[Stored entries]
== Segment start ==

(* ===== verification/Finalization.v ===== *)
(** * Finalization

    Who gets the success claim, what a terminal commit leaves behind, and what
    an accepted attempt has to have produced. *)
From S2P Require Import Prelude Json Canonical Identity ThirdPartyModel Profile Records.
From S2P Require Import RunDocuments Store Attempts Fresh RunStore Publisher Recovery Coordination.
From S2P Require Import Statements History Claims Scenario Lifecycle Ownership Guards.
From Stdlib Require Import Ascii.

(** A slot whose claim can be taken: nobody holds it and nobody was accepted. *)
Definition open_slot (d : db) (slot : string) : Prop :=
  finalization_claims d !! slot = None /\
  forall k b, attempts d !! k = Some b -> att_slot b = slot -> att_state b <> Accepted.

Lemma satisfied_false d slot :
  satisfied d slot = false <->
  forall k b, attempts d !! k = Some b -> att_slot b = slot -> att_state b <> Accepted.
Proof.
  rewrite <-not_true_iff_false, satisfied_spec. split.
  - intros Hn k b Hk Hs Ha. apply Hn. eauto.
  - intros Hn (k & b & Hk & Hs & Ha). by apply (Hn k b).
Qed.

Lemma open_slot_spec d slot :
  has_key slot (finalization_claims d) || satisfied d slot = false <-> open_slot d slot.
Proof. by rewrite orb_false_iff, has_key_false, satisfied_false. Qed.

(** A claim just granted lapses with its own lease. *)
Lemma single_claim_lapsed d slot c id owner f t (claims : gmap string claim_row) :
  finalization_claims d = <[slot := c]> claims ->
  (forall s x, claims !! s = Some x -> cl_attempt x <> id) ->
  cl_attempt c = id -> leases d !! cl_lease c = Some f -> le_owner f = owner ->
  le_released f = None -> claim_lapsed d id owner t = (le_expires f <=? t)%Z.
Proof.
  intros Hc Hno Hid Hf Ho Hr. unfold claim_lapsed. rewrite Hc.
  destruct (le_expires f <=? t)%Z eqn:Ht.
  - apply exists_row_spec. exists slot, c. rewrite lookup_insert_eq. split; [done|].
    by rewrite Hid, String.eqb_refl, Hf, Ht, orb_true_r.
  - apply exists_row_false. intros s x. destruct (decide (s = slot)) as [->|Hne].
    + rewrite lookup_insert_eq. intros [= <-].
      by rewrite Hid, String.eqb_refl, Hf, Ho, Hr, Ht, String.eqb_refl, bool_decide_eq_false_2
        by (by intros [? ?]).
    + rewrite lookup_insert_ne by done. intros Hx.
      destruct (String.eqb_spec (cl_attempt x) id) as [Heq|]; [|done]. by destruct (Hno s x Hx).
Qed.

Lemma ltb_min a b c : (a <? Z.min b c)%Z = (a <? b)%Z && (a <? c)%Z.
Proof.
  destruct (Z.ltb_spec a b), (Z.ltb_spec a c), (Z.ltb_spec a (Z.min b c)); simpl; done || lia.
Qed.

Section Finalizations.
Context `{ThirdParty}.

Lemma begin_finalization_Ok g lease now d f d' :
  begin_finalization g lease now d = Ok (f, d') ->
  let t0 := Z.max now (oa_updated_at_ns g) in
  lr_owner_token lease = oa_owner_token g /\
  exists a l e t d1, guards d g a l /\
    transition_effect g (att_state a) (InPhase Finalizing) t0 None None a e t d d1 /\
    (oa_revision g + 1 <= MAX_SAFE_INTEGER)%Z /\ (t0 <= i64_max)%Z /\
    fin_attempt f = {| oa_id := oa_id g; oa_slot := oa_slot g; oa_retry_index := oa_retry_index g;
            oa_revision := oa_revision g + 1; oa_updated_at_ns := t0;
            oa_lease_id := oa_lease_id g; oa_owner_token := oa_owner_token g |} /\
    fin_disposition f = (if has_key (slot_text g) (finalization_claims d) ||
                            satisfied d (slot_text g) then SupersededClaim else Claimed) /\
    match fin_disposition f with
    | Claimed => exists d2, insert_lease (id_text g) Store.Finalization lease t0 d1 = Ok d2 /\
        insert_claim (slot_text g) {| cl_attempt := id_text g; cl_lease := lr_id lease |} d2 = Ok d'
    | SupersededClaim => d' = d1
    end.
Proof.
  unfold begin_finalization. intros E.
  apply bind_Ok in E as (n & [-> Hn]%timestamp_Ok & E).
  apply bind_Ok in E as (u & [-> Hu]%timestamp_Ok & E). apply bind_Ok in E as ([] & _ & E).
  apply bind_Ok in E as ([] & Ho%ensure_Ok%String.eqb_eq & E). apply bind_Ok in E as (s & Hf & E).
  apply bind_Ok in E as ([g1 d1] & Ht & E). apply bind_Ok in E as (d2 & Hclaim & E).
  apply bind_Ok in E as (d3 & [-> _]%commit_Ok & [= <- <-]).
  destruct (fence_guards _ _ _ _ Hf) as (a & l & Hg & <- & _).
  destruct (transition_Ok _ _ _ _ _ _ _ _ _ Ht) as (old & e & t & Heff & Hsafe & ->).
  pose proof (te_row _ _ _ _ _ _ _ _ _ _ _ Heff) as Hrow. rewrite (gd_row _ _ _ _ Hg) in Hrow.
  injection Hrow as <-. rewrite <-Z.max_assoc, Z.max_id in *.
  split; [done|]. exists a, l, e, t, d1. simpl.
  split; [done|]. split; [done|]. split; [done|]. split; [lia|]. split; [done|]. split; [done|].
  destruct (_ || _); simpl in *; [by injection Hclaim as ->|].
  apply bind_Ok in Hclaim as (d3 & Hl & Hc). eauto.
Qed.

(** C9: the success claim is decided once and for all when an attempt enters
    finalizing: it is granted exactly when the slot is open, the grant records
    the claim under a lease of the guard's owner, a refusal leaves claims and
    leases alone, and the fence admits the returned guard until the first of the
    leases that now back it expires. *)
Theorem begin_finalization_decides g lease now d f d' :
  reachable d -> begin_finalization g lease now d = Ok (f, d') ->
  let t0 := Z.max now (oa_updated_at_ns g) in
  (fin_disposition f = Claimed <-> open_slot d (slot_text g)) /\
  exists a l, guards d g a l /\
    attempts d' = <[id_text g := moved a (InPhase Finalizing) (oa_revision g + 1) t0 None None]>
                    (attempts d) /\
    match fin_disposition f with
    | Claimed =>
        finalization_claims d' = <[slot_text g := {| cl_attempt := id_text g;
                                     cl_lease := lr_id lease |}]> (finalization_claims d) /\
        (forall t, fence d' (fin_attempt f) t =
           if (Z.max t t0 <? Z.min (le_expires l) (lr_expires_at_ns lease))%Z
           then Ok (InPhase Finalizing) else Err StaleAttempt)
    | SupersededClaim =>
        finalization_claims d' = finalization_claims d /\ leases d' = leases d /\
        (forall t, fence d' (fin_attempt f) t =
           if (Z.max t t0 <? le_expires l)%Z then Ok (InPhase Finalizing) else Err StaleAttempt)
    end.
Proof.
  intros Hd E t0.
  destruct (begin_finalization_Ok _ _ _ _ _ _ E)
    as (Ho & a & l & e & t & d1 & Hg & Heff & Hsafe & Hmax & Hfin & Hdisp & Hclaim).
  fold t0 in Heff, Hmax, Hfin, Hclaim. split.
  { rewrite Hdisp, <-open_slot_spec. by destruct (_ || _). }
  exists a, l. split; [done|].
  pose proof (te_db _ _ _ _ _ _ _ _ _ _ _ Heff) as Hd1.
  destruct (transition_effect_edge _ _ _ _ _ _ _ _ _ _ _ (reachable_history _ Hd) Heff)
    as (_ & Hedge & _).
  assert (forall slot c, finalization_claims d !! slot = Some c -> cl_attempt c <> id_text g) as Hno.
  { intros s c Hc Heq. destruct (co_claim _ (reachable_claims _ Hd) s c Hc) as (b & Hb & _ & Hfb).
    rewrite Heq, (gd_row _ _ _ _ Hg) in Hb. injection Hb as <-. by rewrite Hfb in Hedge. }
  set (a' := moved a (InPhase Finalizing) (oa_revision g + 1) t0 None None) in *.
  assert (forall x, attempts x = attempts d1 -> leases x !! oa_lease_id g = Some l ->
    guards x (fin_attempt f) a' l) as Hguard.
  { intros x Hx Hl. rewrite Hfin. destruct Hg. constructor; try done; simpl; [|].
    - rewrite Hx, Hd1. simpl. by rewrite lookup_insert_eq.
    - unfold MAX_SAFE_INTEGER, i64_max in *. lia. }
  destruct (fin_disposition f).
  - destruct Hclaim as (d2 & Hl & Hc). apply insert_lease_Ok in Hl as (Hnew & -> & _).
    apply insert_claim_Ok in Hc as (-> & _). subst d1. simpl in *.
    split; [done|]. split; [done|]. intros u.
    assert (lr_id lease <> oa_lease_id g) as Hne.
    { intros Heq. rewrite Heq, (gd_lease _ _ _ _ Hg) in Hnew. done. }
    match goal with |- fence ?x _ _ = _ => rewrite (fence_spec x (fin_attempt f) a' l) end;
      [|apply Hguard; [done|]; simpl; rewrite lookup_insert_ne; [apply Hg|done]].
    rewrite Hfin. simpl. set (T := Z.max u t0).
    match goal with |- context [claim_lapsed ?x _ _ _] =>
      rewrite (single_claim_lapsed x (slot_text g)
        {| cl_attempt := id_text g; cl_lease := lr_id lease |} _ _
        {| le_owner := lr_owner_token lease; le_attempt := Some (id_text g);
           le_purpose := Store.Finalization; le_staging := None; le_acquired := t0;
           le_expires := lr_expires_at_ns lease; le_released := None |} T
        (finalization_claims d)) end; simpl; try done; [|by rewrite lookup_insert_eq].
    rewrite Z.leb_antisym, negb_involutive, <-ltb_min. done.
  - subst d' d1. simpl in *. split; [done|]. split; [done|]. split; [done|]. intros u.
    match goal with |- fence ?x _ _ = _ => rewrite (fence_unclaimed x (fin_attempt f) a' l) end.
    + by rewrite Hfin.
    + apply Hguard; [done|apply Hg].
    + rewrite Hfin. exact Hno.
Qed.
(* ===== verification/StreamScenario.v ===== *)
(** * A streamed run of the store

    One streaming slot with two checkpoints, from registration to acceptance,
    written as one fallible program over the operations of the store. *)
From S2P Require Import Prelude Json Canonical Identity ThirdPartyModel Profile Records.
From S2P Require Import RunDocuments Store Attempts Fresh RunStore Publisher Recovery Coordination.
From S2P Require Import Statements Scenario.
From Stdlib Require Import Ascii.

(** The operations in order, over any identities, checkpoints, trees and store. *)
Section Program.
Context `{ThirdParty}.
Context (candidate : RecordId LogicalCandidateType) (run : IdentifiedRecord ResolvedSpecificationType ResolvedOneShotSpecificationRecord)
  (slot : IdentifiedRecord ResolvedAttemptSlotType ResolvedAttemptSlotRecord)
  (one two : IdentifiedRecord ResolvedObservationSlotType ResolvedObservationSlotRecord)
  (first second : OwnedAttempt -> IdentifiedRecord ObservationType RunObservationRecord)
  (tree1 tree2 final : ArtifactRegistration) (owner claim : LeaseRequest).

Definition streamed_with (d : db) : M (OwnedAttempt * db * db) :=
  d ← register_streaming candidate run slot [one; two] d;
  '(g, d) ← reserve (id slot) FirstAttempt owner 10 d;
  '(g, d) ← advance g Materializing 11 d;
  '(g, d) ← advance g Starting 12 d;
  '(g, d) ← advance g Preparing 13 d;
  '(e, d) ← advance g Executing 14 d;
  d ← import_artifact tree1 ObservationArtifact d;
  d ← import_artifact tree2 ObservationArtifact d;
  d ← register_observation e (first e) tree1 false 15 d;
  let before := d in
  d ← register_observation e (second e) tree2 false 16 d;
  '(g, d) ← advance e Validating 17 d;
  '(f, d) ← begin_finalization g claim 18 d;
  '(_, d) ← commit_finalization (fin_attempt f) Outcome.Accepted final [] 20 d;
  Ok (e, before, d).

(** A registered operation leads from a reachable store to the next. *)
Ltac reached :=
  match goal with
  | E : reserve _ _ _ _ ?d = Ok (_, ?d') |- reachable ?d' =>
      apply (reachable_step d); [|by eapply do_reserve]
  | E : advance _ _ _ ?d = Ok (_, ?d') |- reachable ?d' =>
      apply (reachable_step d); [|by eapply do_advance]
  | E : import_artifact _ _ ?d = Ok ?d' |- reachable ?d' =>
      apply (reachable_step d); [|by eapply do_import_artifact]
  | E : register_observation _ _ _ _ _ ?d = Ok ?d' |- reachable ?d' =>
      apply (reachable_step d); [|by eapply do_register_observation]
  | E : begin_finalization _ _ _ ?d = Ok (_, ?d') |- reachable ?d' =>
      apply (reachable_step d); [|by eapply do_begin_finalization]
  | E : commit_finalization _ _ _ _ _ ?d = Ok (_, ?d') |- reachable ?d' =>
      apply (reachable_step d); [|by eapply do_commit_finalization]
  | E : register_execution _ _ _ _ _ ?d = Ok ?d' |- reachable ?d' =>
      apply (reachable_step d); [|by eapply do_register_execution]
  end.

Lemma streamed_reachable d r :
  reachable d -> streamed_with d = Ok r -> reachable r.1.2 /\ reachable r.2.
Proof.
  unfold streamed_with. intros Hd E.
  repeat (let F := fresh "F" in let p := fresh "p" in apply bind_Ok in E as (p & F & E);
          try match type of p with (_ * _)%type => destruct p end).
  injection E as <-. unfold register_streaming in F.
  match type of F with (if ?b then _ else _) = _ => destruct b; [discriminate F|] end.
  split; simpl; repeat reached; done.
Qed.
End Program.

#[local] Existing Instance model.

Definition other_id (t : IdentityType) : RecordId t := from_digest (repeat "b"%char 32).
Definition second_slot := identified {|
  rs_logical_slot := other_id _; rs_specification := id run |}.

Definition checkpoint (g : OwnedAttempt) (s : RecordId ResolvedObservationSlotType) (sequence : Z)
    (terminal : bool) := identified {|
  rb_profile := Some (StreamingObservation {|
    so_checkpoint_sequence := sequence; so_check_index := sequence + 1;
    so_work := [("iterations", sequence)]; so_terminal := terminal; so_thresholds := [];
    so_active_time_ns := 10; so_elapsed_wall_time_ns := 12; so_evaluation_time_ns := 2;
    so_decision := if terminal then "stop" else "continue";
    so_stop_reason := if terminal then Some StopFixedCount else None |});
  rb_slot := s; rb_producing_attempt := oa_id g;
  rb_result := {| af_id := some_id _; af_path := "result"; af_sha256 := repeat "r"%char 32 |};
  rb_metrics := {| af_id := some_id _; af_path := "metrics"; af_sha256 := repeat "m"%char 32 |};
  rb_timing := rb_timing (record observed); rb_completion := NotRequired;
  rb_provenance := rb_provenance (record observed) |}.

Definition stream : OwnedAttempt * db * db :=
  from_ok (no_guard, store0, store0)
    (streamed_with (some_id _) run slot observation_slot second_slot
       (fun g => checkpoint g (id observation_slot) 0 false)
       (fun g => checkpoint g (id second_slot) 1 true)
       (tree "one" "one") (tree "two" "two") (tree "final" "attempt")
       (lease_request "first" 100) (lease_request "claim" 100) store0).

Lemma stream_reachable : reachable stream.1.2 /\ reachable stream.2.
Proof.
  eapply streamed_reachable; [exists 3%Z; apply rtc_refl|].
  apply from_ok_spec. vm_compute. reflexivity.
Qed.
#[global] Opaque stream.

(** ** Rows of the finished store *)

Definition produced_key (sequence : Z) : string :=
  to_string (id (checkpoint stream.1.1 (id (if (sequence =? 0)%Z then observation_slot
    else second_slot)) sequence (negb (sequence =? 0)%Z))).
Definition stream_key : string := to_string (oa_id stream.1.1).
Definition second_key : string := to_string (id second_slot).

Lemma stream_row : exists a, attempts stream.2 !! stream_key = Some a /\
  bool_decide (att_state a = Accepted) && String.eqb (att_slot a) slot_key = true.
Proof. apply lookup_shape. vm_compute. reflexivity. Qed.
Lemma stream_slot : exists s, attempt_slots stream.2 !! slot_key = Some s /\
  bool_decide (as_kind s = Stream) = true.
Proof. apply lookup_shape. vm_compute. reflexivity. Qed.
Lemma stream_member : exists m, attempt_observation_slots stream.2 !! second_key = Some m /\
  String.eqb (mem_attempt_slot m) slot_key = true.
Proof. apply lookup_shape. vm_compute. reflexivity. Qed.
Lemma stream_selection : exists s, selected_observations stream.2 !! second_key = Some s /\
  String.eqb (sel_observation s) (produced_key 1) = true.
Proof. apply lookup_shape. vm_compute. reflexivity. Qed.

(** The second checkpoint, from the store before it. *)
Lemma stream_second : exists d', register_observation stream.1.1
  (checkpoint stream.1.1 (id second_slot) 1 true) (tree "two" "two") false 16 stream.1.2 = Ok d'.
Proof. apply ok_exists. vm_compute. reflexivity. Qed.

== Segment end ==

*TASK INSTRUCTIONS*
From the data, list each line in which the string "assert" appears.

*RESPONSE AREA*
  assert (forall slot c, finalization_claims d !! slot = Some c -> cl_attempt c <> id_text g) as Hno.
  assert (forall x, attempts x = attempts d1 -> leases x !! oa_lease_id g = Some l ->
    assert (lr_id lease <> oa_lease_id g) as Hne.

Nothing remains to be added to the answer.